Write out, without any change, the lines in the material below that run from the line with "Definition timeline (st" through the line with "Module Binary64.", both included.

Data listing below:

Definition act (a : Action) (s : Session) : Session :=
  match a with
  | Plain e => mkSession (step e (component s)) (switchTimers s)
  | SelectTrack loaded value newMusic =>
      let '(w, t) := switchTrack loaded value newMusic (component s) in
      mkSession w (switchTimers s ++ match t with Some t => [t] | None => [] end)
  | FireSwitch i =>
      match switchTimers s !! i with
      | Some t =>
          if Qleb (switchDue t) (wall (host (component s)))
          then mkSession (runSwitch (switchAction t) (component s))
                         (delete i (switchTimers s))
          else s
      | None => s
      end
  | TogglePause state => mkSession (snd (handlePause state (component s))) (switchTimers s)
  end.

Definition session (acts : list Action) (s : Session) : Session :=
  fold_left (fun s a => act a s) acts s.

Definition opened (sel : string) : Session := mkSession (mounted sel) [].

(** Neither the context, the clock source nor any gain is held. *)
Definition disconnected (a : AudioRef) : Prop :=
  ctx a = None /\ clockSrc a = None /\ gainClock a = None
  /\ gainOther a = None /\ gainBass a = None /\ gainDrums a = None
  /\ gainVocals a = None.

(** ** Predicates of the further properties *)

(** The key state after the events [es], from [held]: the last input-key
    event decides. *)
Fixpoint lastInputKey (es : list Event) (held : bool) : bool :=
  match es with
  | [] => held
  | EvKeyDown key :: es => lastInputKey es (if isInputKey key then true else held)
  | EvKeyUp key :: es => lastInputKey es (if isInputKey key then false else held)
  | _ :: es => lastInputKey es held
  end.

(** A level the component asks of a gain: smoothing targets lie in [0,1] with
    time constant 0.05, initial values and ramp ends are 0. *)
Definition levelInRange (c : AudioCall) : Prop :=
  match c with
  | SetTargetAtTime _ target _ tc => 0 <= target /\ target <= 1 /\ tc = num 0.05
  | SetGainValue _ v => v = 0
  | LinearRampToValueAtTime _ v _ => v = 0
  | _ => True
  end.
(** [a * b]. *)
Definition mul (a b : number) : number :=
  match a, b with
  | NaN, _ | _, NaN => NaN
  | Fin p, Fin q => Fin (p * q)
  | Fin p, PosInf | PosInf, Fin p =>
      if Qeq_bool p 0 then NaN else signed_inf (Qltb 0 p)
  | Fin p, NegInf | NegInf, Fin p =>
      if Qeq_bool p 0 then NaN else signed_inf (Qltb p 0)
  | PosInf, PosInf | NegInf, NegInf => PosInf
  | PosInf, NegInf | NegInf, PosInf => NegInf
  end.

(** [a / b] (a zero divisor is taken as [+0]). *)
Definition div (a b : number) : number :=
  match a, b with
  | NaN, _ | _, NaN => NaN
  | Fin p, Fin q =>
      if Qeq_bool q 0
      then (if Qeq_bool p 0 then NaN else signed_inf (Qltb 0 p))
      else Fin (p / q)
  | Fin _, (PosInf | NegInf) => Fin 0
  | PosInf, Fin q => signed_inf (Qle_bool 0 q)
  | NegInf, Fin q => signed_inf (Qltb q 0)
  | (PosInf | NegInf), (PosInf | NegInf) => NaN
  end.

(** [Math.abs]. *)
Definition Math_abs (a : number) : number :=
  match a with
  | Fin q => Fin (Qabs q)
  | PosInf | NegInf => PosInf
  | NaN => NaN
  end.

(** [Math.min(a, b)]: [NaN] as soon as one argument is. *)
Definition Math_min (a b : number) : number :=
  match a, b with
  | NaN, _ | _, NaN => NaN
  | _, _ => if lt b a then b else a
  end.

(** [Math.max(a, b)]. *)
Definition Math_max (a b : number) : number :=
  match a, b with
  | NaN, _ | _, NaN => NaN
  | _, _ => if lt a b then b else a
  end.

(** [Math.round]: the nearest integer, a tie going up. *)
Definition Math_round (a : number) : number :=
  match a with
  | Fin q => ofZ (Qfloor (q + (1 # 2)))
  | other => other
  end.

Definition isFinite (a : number) : bool :=
  match a with Fin _ => true | _ => false end.

(** The integer a number denotes, when it is a finite integer. *)
Definition to_integer (a : number) : option Z :=
  match a with
  | Fin q => if Qeq_bool q (inject_Z (Qfloor q)) then Some (Qfloor q) else None
  | _ => None
  end.

(** Truncation toward zero. *)
Definition Qtrunc (q : Q) : Z :=
  if Qle_bool 0 q then Qfloor q else Qceiling q.

(** Web IDL's conversion of an argument to [long] (ECMAScript ToInt32):
    non-finite values give 0, finite ones are truncated and wrapped to
    32 bits. *)
Definition ToInt32 (a : number) : Z :=
  match a with
  | Fin q =>
      let m := (Qtrunc q) mod 4294967296 in
      if m <? 2147483648 then m else m - 4294967296
  | _ => 0
  end.

(** The conversion of a value stored into a [Uint8ClampedArray]: [NaN]
    becomes 0, the value is clamped to 0..255 and rounded to the nearest
    integer, a tie going to the even one. *)
Definition ToUint8Clamp (a : number) : Z :=
  match a with
  | NaN => 0
  | NegInf => 0
  | PosInf => 255
  | Fin q =>
      if Qle_bool q 0 then 0
      else if Qle_bool 255 q then 255
      else
        let f := Qfloor q in
        let half := (inject_Z f + (1 # 2))%Q in
        if Qltb q half then f
        else if Qltb half q then f + 1
        else if Z.even f then f else f + 1
  end.

End JS.

Import JS.

Declare Scope js_scope.
Delimit Scope js_scope with js.
Bind Scope js_scope with number.
Notation "a <? b" := (JS.lt a b) : js_scope.
Notation "a <=? b" := (JS.le a b) : js_scope.
Notation "a + b" := (JS.add a b) : js_scope.
Notation "a - b" := (JS.sub a b) : js_scope.
Notation "a * b" := (JS.mul a b) : js_scope.
Notation "a / b" := (JS.div a b) : js_scope.

(* ===================================================================== *)
(** * types/editor                                                        *)
(* ===================================================================== *)

Inductive BlurMode : Type := pixelate | solid.

Record BlurRegion : Type := mkRegion {
  id : string;
  x : number;
  y : number;
  width : number;
  height : number;
  mode : BlurMode;
  blockSize : number;
  fillColor : string
}.

(* ===================================================================== *)
(** * hooks/useRegions                                                    *)
(* ===================================================================== *)

Module UseRegions.

(** When React runs the updater function passed to [setRegions]: at the call
    (it computes the next state eagerly when the component has no update
    pending), or while it renders the component next, after the function
    that called [setRegions] has returned (the queue its documentation
    describes).  The updaters of this hook write to the two stacks, so the
    moment matters where a function touches the stacks after it has called
    [setRegions]: only [clearRegions] does.  Each call on the hook is taken
    to be followed by a render before the next call, and an updater to run
    once. *)
Inductive UpdaterTiming : Type := AtCall | AtRender.

(** The hook's state: the [regions] array and the two snapshot stacks.  A
    stack is a JavaScript array: [push] appends at the end and [pop] takes
    the last element. *)
Record Store : Type := mkStore {
  regions : list BlurRegion;
  undoStack : list (list BlurRegion);
  redoStack : list (list BlurRegion)
}.

(** The hook's state at its first render. *)
Definition initialStore : Store := mkStore [] [] [].

Definition push {A} (s : list A) (v : A) : list A := s ++ [v].

Definition pop {A} (s : list A) : option (A * list A) :=
  match rev s with
  | [] => None
  | v :: r => Some (v, rev r)
  end.

(** Push current state onto undo stack before mutating; any new action
    clears the redo stack. *)
Definition pushUndo (st : Store) (current : list BlurRegion) : Store :=
  mkStore (regions st) (push (undoStack st) current) [].

(** [addRegion]; [newId] is what [generateId()] returns when it is called.
    The result is the new store and the returned id ([None] for the bare
    [return]). *)
Definition addRegion (st : Store) (newId : string)
    (x y width height : number) (mode : BlurMode) (blockSize : number)
    (fillColor : string) : Store * option string :=
  let nx := if (width <? Fin 0)%js then (x + width)%js else x in
  let ny := if (height <? Fin 0)%js then (y + height)%js else y in
  let nw := Math_abs width in
  let nh := Math_abs height in
  if ((nw <? Fin 2)%js || (nh <? Fin 2)%js)%bool then (st, None)
  else
    let region := mkRegion newId nx ny nw nh mode blockSize fillColor in
    let prev := regions st in
    let st1 := pushUndo st prev in
    (mkStore (prev ++ [region]) (undoStack st1) (redoStack st1), Some newId).

Definition removeRegion (st : Store) (rid : string) : Store :=
  let prev := regions st in
  let st1 := pushUndo st prev in
  mkStore (List.filter (fun r => negb (String.eqb (id r) rid)) prev)
          (undoStack st1) (redoStack st1).

(** [clearRegions]: the updater given to [setRegions], and the two
    assignments that empty the stacks, in the order [timing] makes them
    run. *)
Definition clearRegions (timing : UpdaterTiming) (st : Store) : Store :=
  let updater (s : Store) : Store :=
    let prev := regions s in
    let s1 := if (0 <? length prev)%nat then pushUndo s prev else s in
    mkStore [] (undoStack s1) (redoStack s1) in
  let reset (s : Store) : Store := mkStore (regions s) [] [] in
  match timing with
  | AtCall => reset (updater st)
  | AtRender => updater (reset st)
  end.

Definition undo (st : Store) : Store :=
  match pop (undoStack st) with
  | None => st
  | Some (prev, rest) =>
      mkStore prev rest (push (redoStack st) (regions st))
  end.

Definition redo (st : Store) : Store :=
  match pop (redoStack st) with
  | None => st
  | Some (next, rest) =>
      mkStore next (push (undoStack st) (regions st)) rest
  end.

Definition canUndo (st : Store) : bool := (0 <? length (undoStack st))%nat.
Definition canRedo (st : Store) : bool := (0 <? length (redoStack st))%nat.

(** One call on the hook's interface. *)
Inductive Op : Type :=
| OpAdd (newId : string) (x y width height : number) (mode : BlurMode)
        (blockSize : number) (fillColor : string)
| OpRemove (rid : string)
| OpClear (timing : UpdaterTiming)
| OpUndo
| OpRedo.

Definition step (st : Store) (o : Op) : Store :=
  match o with
  | OpAdd newId x y w h m bs c => fst (addRegion st newId x y w h m bs c)
  | OpRemove rid => removeRegion st rid
  | OpClear timing => clearRegions timing st
  | OpUndo => undo st
  | OpRedo => redo st
  end.

Definition run (ops : list Op) (st : Store) : Store := fold_left step ops st.

(** The add/remove/clear operations. *)
Definition mutation (o : Op) : bool :=
  match o with
  | OpAdd _ _ _ _ _ _ _ _ | OpRemove _ | OpClear _ => true
  | OpUndo | OpRedo => false
  end.

(** Call [undo] until [canUndo] is false; [None] when the fuel runs out
    first. *)
Fixpoint undoAll (fuel : nat) (st : Store) : option Store :=
  if canUndo st then
    match fuel with
    | O => None
    | S f => undoAll f (undo st)
    end
  else Some st.

(** Call [redo] until [canRedo] is false. *)
Fixpoint redoAll (fuel : nat) (st : Store) : option Store :=
  if canRedo st then
    match fuel with
    | O => None
    | S f => redoAll f (redo st)
    end
  else Some st.

(** The geometry of a region is finite. *)
Definition finiteGeometry (r : BlurRegion) : bool :=
  isFinite (x r) && isFinite (y r) && isFinite (width r) && isFinite (height r).

(** The data model's invariant on one region: finite geometry and
    [width * height > 0]. *)
Definition regionOk (r : BlurRegion) : bool :=
  finiteGeometry r && (Fin 0 <? width r * height r)%js.

Definition notNaN (a : number) : bool :=
  match a with NaN => false | _ => true end.

(** What a call with finite arguments stores, whether or not the sums
    [x + width] and [y + height] round or overflow: a finite width and
    height of at least 2, so [width * height > 0], and a corner that is not
    [NaN]. *)
Definition regionSized (r : BlurRegion) : bool :=
  isFinite (width r) && isFinite (height r) &&
  (Fin 2 <=? width r)%js && (Fin 2 <=? height r)%js &&
  (Fin 0 <? width r * height r)%js &&
  notNaN (x r) && notNaN (y r).

(** Every region of the collection and of every snapshot is such a
    region. *)
Definition storeSized (st : Store) : Prop :=
  Forall (fun r => regionSized r = true) (regions st) /\
  Forall (Forall (fun r => regionSized r = true)) (undoStack st) /\
  Forall (Forall (fun r => regionSized r = true)) (redoStack st).

(** No [clearRegions] updater of the call ran at the next render. *)
Definition clearAtCall (o : Op) : bool :=
  match o with
  | OpClear AtRender => false
  | _ => true
  end.

(** The oldest snapshot, or the collection itself when there is none, is
    the empty collection. *)
Definition freshHistory (st : Store) : Prop :=
  hd (regions st) (undoStack st) = [].

(** The geometry passed to an [addRegion] call is finite. *)
Definition finiteCall (o : Op) : bool :=
  match o with
  | OpAdd _ x y w h _ _ _ => isFinite x && isFinite y && isFinite w && isFinite h
  | _ => true
  end.

(** The states the two stacks and the collection hold, oldest first: the
    snapshots that can be undone to, the collection, and the states that can
    be redone to (the next one first). *)
Definition timeline (st : Store) : list (list BlurRegion) :=
  undoStack st ++ [regions st] ++ rev (redoStack st).

(** The undo and redo calls. *)
Definition historyMove (o : Op) : bool :=
  match o with
  | OpUndo | OpRedo => true
  | _ => false
  end.

End UseRegions.

(* ===================================================================== *)
(** * hooks/useRegions on binary64 numbers                                *)
(* ===================================================================== *)

(** [addRegion] once more, on the numbers JavaScript computes with: binary64
    floating point, here Rocq's primitive floats (IEEE 754, round to
    nearest, ties to even).  [+], [<] and [Math.abs] are the primitive
    operations. *)
Module Binary64.

Import PrimFloat SpecFloat FloatOps.

Record Region : Type := mkRegion {
  id : string;
  x : float;
  y : float;
  width : float;
  height : float;
  mode : BlurMode;
  blockSize : float;
  fillColor : string
}.

Record Store : Type := mkStore {
  regions : list Region;
  undoStack : list (list Region);
  redoStack : list (list Region)
}.

Definition initialStore : Store := mkStore [] [] [].

(** Push current state onto undo stack before mutating; any new action
    clears the redo stack. *)
Definition pushUndo (st : Store) (current : list Region) : Store :=
  mkStore (regions st) (UseRegions.push (undoStack st) current) [].

(** [addRegion], as in [UseRegions]: [newId] is what [generateId()]
    returns, the result is the new store and the returned id. *)
Definition addRegion (st : Store) (newId : string)
    (x y width height : float) (mode : BlurMode) (blockSize : float)
    (fillColor : string) : Store * option string :=
  let nx := if (width <? 0)%float then (x + width)%float else x in
  let ny := if (height <? 0)%float then (y + height)%float else y in
  let nw := abs width in
  let nh := abs height in
  if ((nw <? 2)%float || (nh <? 2)%float)%bool then (st, None)
  else
    let region := mkRegion newId nx ny nw nh mode blockSize fillColor in
    let prev := regions st in
    let st1 := pushUndo st prev in
    (mkStore (prev ++ [region]) (undoStack st1) (redoStack st1), Some newId).

(** The rational number a finite binary64 number is; [None] for the
    infinities and [NaN]. *)
Definition value (f : float) : option Q :=
  match Prim2SF f with
  | S754_zero _ => Some 0%Q
  | S754_finite s m e => Some (inject_Z (cond_Zopp s (Zpos m)) * 2 ^ e)%Q
  | _ => None
  end.
(* ===== verification/_CoqProject ===== *)
-Q . S2P
Prelude.v
EspErr.v
Ringbuf.v
RingbufByte.v
RingbufItem.v
RingbufFifo.v
RingbufSend.v
RingbufChannel.v
EspTimer.v
EspTimerInv.v
EspTimerProps.v
EspTimerApi.v
LogLevel.v
LogHeap.v
LogArray.v
LogProps.v
Crc.v
Flash.v
FlashProps.v
PartTable.v
OtaData.v
OtaDataProps.v
Boot.v
BootProps.v
Ota.v
OtaProps.v
OtaLife.v
PartTableProps.v
OtaWrite.v
OtaSafe.v
EspEvent.v
EspEventProps.v
EspEventSpec.v
EspEventOrder.v
EspEventEnd.v
Mmu.v
MmuProps.v
MmuSpec.v
MmuMap.v
MmuUnmap.v
MmuLife.v
MmuTrip.v
BootFlash.v
Image.v
ImageMem.v
ImageProps.v
ImageSpec.v
ImageWhole.v
ImageFrame.v
ImageLoad.v
ImageBoot.v
Threads.v
BusLock.v
SpiMaster.v
BusLockBits.v
SpiInv.v
SpiStep.v
SpiTask.v
SpiIntr.v
SpiBus.v
SpiRuns.v
IntrAlloc.v
IntrInv.v
IntrChoice.v
IntrOps.v
IntrLife.v
IntrProps.v
IntrRuns.v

End of Data listing.

## Response
Definition timeline (st : Store) : list (list BlurRegion) :=
  undoStack st ++ [regions st] ++ rev (redoStack st).

(** The undo and redo calls. *)
Definition historyMove (o : Op) : bool :=
  match o with
  | OpUndo | OpRedo => true
  | _ => false
  end.

End UseRegions.

(* ===================================================================== *)
(** * hooks/useRegions on binary64 numbers                                *)
(* ===================================================================== *)

(** [addRegion] once more, on the numbers JavaScript computes with: binary64
    floating point, here Rocq's primitive floats (IEEE 754, round to
    nearest, ties to even).  [+], [<] and [Math.abs] are the primitive
    operations. *)
Module Binary64.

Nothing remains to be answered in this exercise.